::: The input

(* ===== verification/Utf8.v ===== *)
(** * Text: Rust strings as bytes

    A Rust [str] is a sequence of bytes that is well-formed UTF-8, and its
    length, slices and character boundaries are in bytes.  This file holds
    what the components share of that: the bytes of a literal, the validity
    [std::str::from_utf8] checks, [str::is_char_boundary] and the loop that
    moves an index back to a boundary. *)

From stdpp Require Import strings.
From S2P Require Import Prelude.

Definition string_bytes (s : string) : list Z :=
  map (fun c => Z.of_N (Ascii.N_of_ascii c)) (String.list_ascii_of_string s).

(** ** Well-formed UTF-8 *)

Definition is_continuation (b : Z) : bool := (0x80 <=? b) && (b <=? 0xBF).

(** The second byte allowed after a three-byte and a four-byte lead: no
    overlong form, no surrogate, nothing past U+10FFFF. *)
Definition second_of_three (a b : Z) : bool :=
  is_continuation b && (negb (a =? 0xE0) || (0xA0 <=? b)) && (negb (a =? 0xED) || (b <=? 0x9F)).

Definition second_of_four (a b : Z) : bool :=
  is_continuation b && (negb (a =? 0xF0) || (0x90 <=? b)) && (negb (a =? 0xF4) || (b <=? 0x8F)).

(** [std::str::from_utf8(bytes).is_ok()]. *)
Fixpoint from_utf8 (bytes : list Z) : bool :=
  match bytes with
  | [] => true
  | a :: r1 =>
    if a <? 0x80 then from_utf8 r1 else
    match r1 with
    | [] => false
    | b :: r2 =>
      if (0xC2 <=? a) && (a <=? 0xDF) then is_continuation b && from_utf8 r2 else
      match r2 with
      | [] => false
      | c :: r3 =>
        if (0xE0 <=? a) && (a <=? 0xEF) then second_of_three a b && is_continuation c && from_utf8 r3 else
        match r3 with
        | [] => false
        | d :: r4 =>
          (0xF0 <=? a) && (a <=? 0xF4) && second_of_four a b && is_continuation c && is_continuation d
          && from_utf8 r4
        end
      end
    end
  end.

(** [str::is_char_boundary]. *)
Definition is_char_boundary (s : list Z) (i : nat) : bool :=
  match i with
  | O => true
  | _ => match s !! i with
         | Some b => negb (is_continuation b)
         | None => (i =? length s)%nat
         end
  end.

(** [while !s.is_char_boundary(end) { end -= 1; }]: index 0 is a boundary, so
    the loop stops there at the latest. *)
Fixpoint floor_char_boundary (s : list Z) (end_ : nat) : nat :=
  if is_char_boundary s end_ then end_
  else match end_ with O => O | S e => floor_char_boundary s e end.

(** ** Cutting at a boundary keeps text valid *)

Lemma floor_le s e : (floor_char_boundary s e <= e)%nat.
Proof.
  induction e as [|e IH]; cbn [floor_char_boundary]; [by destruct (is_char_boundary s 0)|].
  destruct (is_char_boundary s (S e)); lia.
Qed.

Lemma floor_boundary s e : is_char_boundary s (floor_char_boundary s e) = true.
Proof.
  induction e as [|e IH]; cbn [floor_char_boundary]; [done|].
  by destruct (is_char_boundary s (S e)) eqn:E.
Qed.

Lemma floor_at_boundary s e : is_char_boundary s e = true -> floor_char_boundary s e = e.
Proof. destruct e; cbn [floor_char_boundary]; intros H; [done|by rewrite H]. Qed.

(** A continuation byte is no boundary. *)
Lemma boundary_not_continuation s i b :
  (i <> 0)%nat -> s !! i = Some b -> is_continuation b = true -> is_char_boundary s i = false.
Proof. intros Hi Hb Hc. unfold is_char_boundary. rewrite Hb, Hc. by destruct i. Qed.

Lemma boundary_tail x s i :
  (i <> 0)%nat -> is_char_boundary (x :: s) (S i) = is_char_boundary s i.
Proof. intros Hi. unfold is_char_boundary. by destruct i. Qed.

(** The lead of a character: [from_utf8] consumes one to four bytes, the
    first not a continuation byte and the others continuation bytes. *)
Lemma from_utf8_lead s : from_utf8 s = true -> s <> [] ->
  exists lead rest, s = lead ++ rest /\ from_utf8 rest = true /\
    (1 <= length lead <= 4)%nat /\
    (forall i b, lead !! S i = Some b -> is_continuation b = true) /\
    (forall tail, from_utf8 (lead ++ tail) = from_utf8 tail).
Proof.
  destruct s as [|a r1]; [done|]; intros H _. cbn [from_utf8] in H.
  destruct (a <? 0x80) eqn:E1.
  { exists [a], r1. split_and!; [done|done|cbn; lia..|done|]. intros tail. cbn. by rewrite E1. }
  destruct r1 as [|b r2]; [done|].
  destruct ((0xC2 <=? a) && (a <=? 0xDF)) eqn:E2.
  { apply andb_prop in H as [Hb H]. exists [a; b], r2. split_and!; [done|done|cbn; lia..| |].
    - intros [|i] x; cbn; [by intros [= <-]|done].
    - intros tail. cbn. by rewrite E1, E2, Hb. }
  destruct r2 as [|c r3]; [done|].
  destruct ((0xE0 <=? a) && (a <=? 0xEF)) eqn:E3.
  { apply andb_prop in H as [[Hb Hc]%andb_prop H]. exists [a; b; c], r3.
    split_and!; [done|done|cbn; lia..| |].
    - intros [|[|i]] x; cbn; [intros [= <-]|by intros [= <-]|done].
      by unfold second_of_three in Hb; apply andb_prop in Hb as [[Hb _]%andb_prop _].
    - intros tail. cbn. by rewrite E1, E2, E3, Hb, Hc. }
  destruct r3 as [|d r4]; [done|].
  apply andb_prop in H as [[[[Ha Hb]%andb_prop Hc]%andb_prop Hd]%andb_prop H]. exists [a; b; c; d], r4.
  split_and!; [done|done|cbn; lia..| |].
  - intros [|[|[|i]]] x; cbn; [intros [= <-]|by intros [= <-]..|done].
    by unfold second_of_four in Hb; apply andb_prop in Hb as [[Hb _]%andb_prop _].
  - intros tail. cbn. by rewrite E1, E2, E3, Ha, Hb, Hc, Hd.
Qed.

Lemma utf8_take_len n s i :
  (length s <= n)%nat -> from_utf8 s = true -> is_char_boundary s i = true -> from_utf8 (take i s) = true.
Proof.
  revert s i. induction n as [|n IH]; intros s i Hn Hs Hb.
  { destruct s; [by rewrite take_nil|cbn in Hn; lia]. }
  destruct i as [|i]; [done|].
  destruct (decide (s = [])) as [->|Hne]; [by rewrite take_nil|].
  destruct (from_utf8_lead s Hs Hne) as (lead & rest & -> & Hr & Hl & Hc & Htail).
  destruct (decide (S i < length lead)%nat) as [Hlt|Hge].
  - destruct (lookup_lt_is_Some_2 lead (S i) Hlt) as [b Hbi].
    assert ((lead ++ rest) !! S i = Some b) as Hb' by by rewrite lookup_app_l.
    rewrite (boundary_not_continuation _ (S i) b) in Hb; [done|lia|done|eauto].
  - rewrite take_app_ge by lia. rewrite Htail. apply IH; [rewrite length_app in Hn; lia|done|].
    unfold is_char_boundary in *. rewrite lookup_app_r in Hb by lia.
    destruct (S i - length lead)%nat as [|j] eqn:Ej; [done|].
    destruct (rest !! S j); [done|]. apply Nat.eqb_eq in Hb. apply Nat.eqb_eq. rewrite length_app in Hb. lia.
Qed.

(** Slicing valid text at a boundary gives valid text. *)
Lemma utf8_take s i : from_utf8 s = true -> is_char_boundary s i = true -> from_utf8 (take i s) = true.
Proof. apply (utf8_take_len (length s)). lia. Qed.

::::::

### [Brief]
Quote all the records. Keep every word exact.

### [Result]
(* ===== verification/Utf8.v ===== *)
(** * Text: Rust strings as bytes

    A Rust [str] is a sequence of bytes that is well-formed UTF-8, and its
    length, slices and character boundaries are in bytes.  This file holds
    what the components share of that: the bytes of a literal, the validity
    [std::str::from_utf8] checks, [str::is_char_boundary] and the loop that
    moves an index back to a boundary. *)

From stdpp Require Import strings.
From S2P Require Import Prelude.

Definition string_bytes (s : string) : list Z :=
  map (fun c => Z.of_N (Ascii.N_of_ascii c)) (String.list_ascii_of_string s).

(** ** Well-formed UTF-8 *)

Definition is_continuation (b : Z) : bool := (0x80 <=? b) && (b <=? 0xBF).

(** The second byte allowed after a three-byte and a four-byte lead: no
    overlong form, no surrogate, nothing past U+10FFFF. *)
Definition second_of_three (a b : Z) : bool :=
  is_continuation b && (negb (a =? 0xE0) || (0xA0 <=? b)) && (negb (a =? 0xED) || (b <=? 0x9F)).

Definition second_of_four (a b : Z) : bool :=
  is_continuation b && (negb (a =? 0xF0) || (0x90 <=? b)) && (negb (a =? 0xF4) || (b <=? 0x8F)).

(** [std::str::from_utf8(bytes).is_ok()]. *)
Fixpoint from_utf8 (bytes : list Z) : bool :=
  match bytes with
  | [] => true
  | a :: r1 =>
    if a <? 0x80 then from_utf8 r1 else
    match r1 with
    | [] => false
    | b :: r2 =>
      if (0xC2 <=? a) && (a <=? 0xDF) then is_continuation b && from_utf8 r2 else
      match r2 with
      | [] => false
      | c :: r3 =>
        if (0xE0 <=? a) && (a <=? 0xEF) then second_of_three a b && is_continuation c && from_utf8 r3 else
        match r3 with
        | [] => false
        | d :: r4 =>
          (0xF0 <=? a) && (a <=? 0xF4) && second_of_four a b && is_continuation c && is_continuation d
          && from_utf8 r4
        end
      end
    end
  end.

(** [str::is_char_boundary]. *)
Definition is_char_boundary (s : list Z) (i : nat) : bool :=
  match i with
  | O => true
  | _ => match s !! i with
         | Some b => negb (is_continuation b)
         | None => (i =? length s)%nat
         end
  end.

(** [while !s.is_char_boundary(end) { end -= 1; }]: index 0 is a boundary, so
    the loop stops there at the latest. *)
Fixpoint floor_char_boundary (s : list Z) (end_ : nat) : nat :=
  if is_char_boundary s end_ then end_
  else match end_ with O => O | S e => floor_char_boundary s e end.

(** ** Cutting at a boundary keeps text valid *)

Lemma floor_le s e : (floor_char_boundary s e <= e)%nat.
Proof.
  induction e as [|e IH]; cbn [floor_char_boundary]; [by destruct (is_char_boundary s 0)|].
  destruct (is_char_boundary s (S e)); lia.
Qed.

Lemma floor_boundary s e : is_char_boundary s (floor_char_boundary s e) = true.
Proof.
  induction e as [|e IH]; cbn [floor_char_boundary]; [done|].
  by destruct (is_char_boundary s (S e)) eqn:E.
Qed.

Lemma floor_at_boundary s e : is_char_boundary s e = true -> floor_char_boundary s e = e.
Proof. destruct e; cbn [floor_char_boundary]; intros H; [done|by rewrite H]. Qed.

(** A continuation byte is no boundary. *)
Lemma boundary_not_continuation s i b :
  (i <> 0)%nat -> s !! i = Some b -> is_continuation b = true -> is_char_boundary s i = false.
Proof. intros Hi Hb Hc. unfold is_char_boundary. rewrite Hb, Hc. by destruct i. Qed.

Lemma boundary_tail x s i :
  (i <> 0)%nat -> is_char_boundary (x :: s) (S i) = is_char_boundary s i.
Proof. intros Hi. unfold is_char_boundary. by destruct i. Qed.

(** The lead of a character: [from_utf8] consumes one to four bytes, the
    first not a continuation byte and the others continuation bytes. *)
Lemma from_utf8_lead s : from_utf8 s = true -> s <> [] ->
  exists lead rest, s = lead ++ rest /\ from_utf8 rest = true /\
    (1 <= length lead <= 4)%nat /\
    (forall i b, lead !! S i = Some b -> is_continuation b = true) /\
    (forall tail, from_utf8 (lead ++ tail) = from_utf8 tail).
Proof.
  destruct s as [|a r1]; [done|]; intros H _. cbn [from_utf8] in H.
  destruct (a <? 0x80) eqn:E1.
  { exists [a], r1. split_and!; [done|done|cbn; lia..|done|]. intros tail. cbn. by rewrite E1. }
  destruct r1 as [|b r2]; [done|].
  destruct ((0xC2 <=? a) && (a <=? 0xDF)) eqn:E2.
  { apply andb_prop in H as [Hb H]. exists [a; b], r2. split_and!; [done|done|cbn; lia..| |].
    - intros [|i] x; cbn; [by intros [= <-]|done].
    - intros tail. cbn. by rewrite E1, E2, Hb. }
  destruct r2 as [|c r3]; [done|].
  destruct ((0xE0 <=? a) && (a <=? 0xEF)) eqn:E3.
  { apply andb_prop in H as [[Hb Hc]%andb_prop H]. exists [a; b; c], r3.
    split_and!; [done|done|cbn; lia..| |].
    - intros [|[|i]] x; cbn; [intros [= <-]|by intros [= <-]|done].
      by unfold second_of_three in Hb; apply andb_prop in Hb as [[Hb _]%andb_prop _].
    - intros tail. cbn. by rewrite E1, E2, E3, Hb, Hc. }
  destruct r3 as [|d r4]; [done|].
  apply andb_prop in H as [[[[Ha Hb]%andb_prop Hc]%andb_prop Hd]%andb_prop H]. exists [a; b; c; d], r4.
  split_and!; [done|done|cbn; lia..| |].
  - intros [|[|[|i]]] x; cbn; [intros [= <-]|by intros [= <-]..|done].
    by unfold second_of_four in Hb; apply andb_prop in Hb as [[Hb _]%andb_prop _].
  - intros tail. cbn. by rewrite E1, E2, E3, Ha, Hb, Hc, Hd.
Qed.

Lemma utf8_take_len n s i :
  (length s <= n)%nat -> from_utf8 s = true -> is_char_boundary s i = true -> from_utf8 (take i s) = true.
Proof.
  revert s i. induction n as [|n IH]; intros s i Hn Hs Hb.
  { destruct s; [by rewrite take_nil|cbn in Hn; lia]. }
  destruct i as [|i]; [done|].
  destruct (decide (s = [])) as [->|Hne]; [by rewrite take_nil|].
  destruct (from_utf8_lead s Hs Hne) as (lead & rest & -> & Hr & Hl & Hc & Htail).
  destruct (decide (S i < length lead)%nat) as [Hlt|Hge].
  - destruct (lookup_lt_is_Some_2 lead (S i) Hlt) as [b Hbi].
    assert ((lead ++ rest) !! S i = Some b) as Hb' by by rewrite lookup_app_l.
    rewrite (boundary_not_continuation _ (S i) b) in Hb; [done|lia|done|eauto].
  - rewrite take_app_ge by lia. rewrite Htail. apply IH; [rewrite length_app in Hn; lia|done|].
    unfold is_char_boundary in *. rewrite lookup_app_r in Hb by lia.
    destruct (S i - length lead)%nat as [|j] eqn:Ej; [done|].
    destruct (rest !! S j); [done|]. apply Nat.eqb_eq in Hb. apply Nat.eqb_eq. rewrite length_app in Hb. lia.
Qed.

(** Slicing valid text at a boundary gives valid text. *)
Lemma utf8_take s i : from_utf8 s = true -> is_char_boundary s i = true -> from_utf8 (take i s) = true.
Proof. apply (utf8_take_len (length s)). lia. Qed.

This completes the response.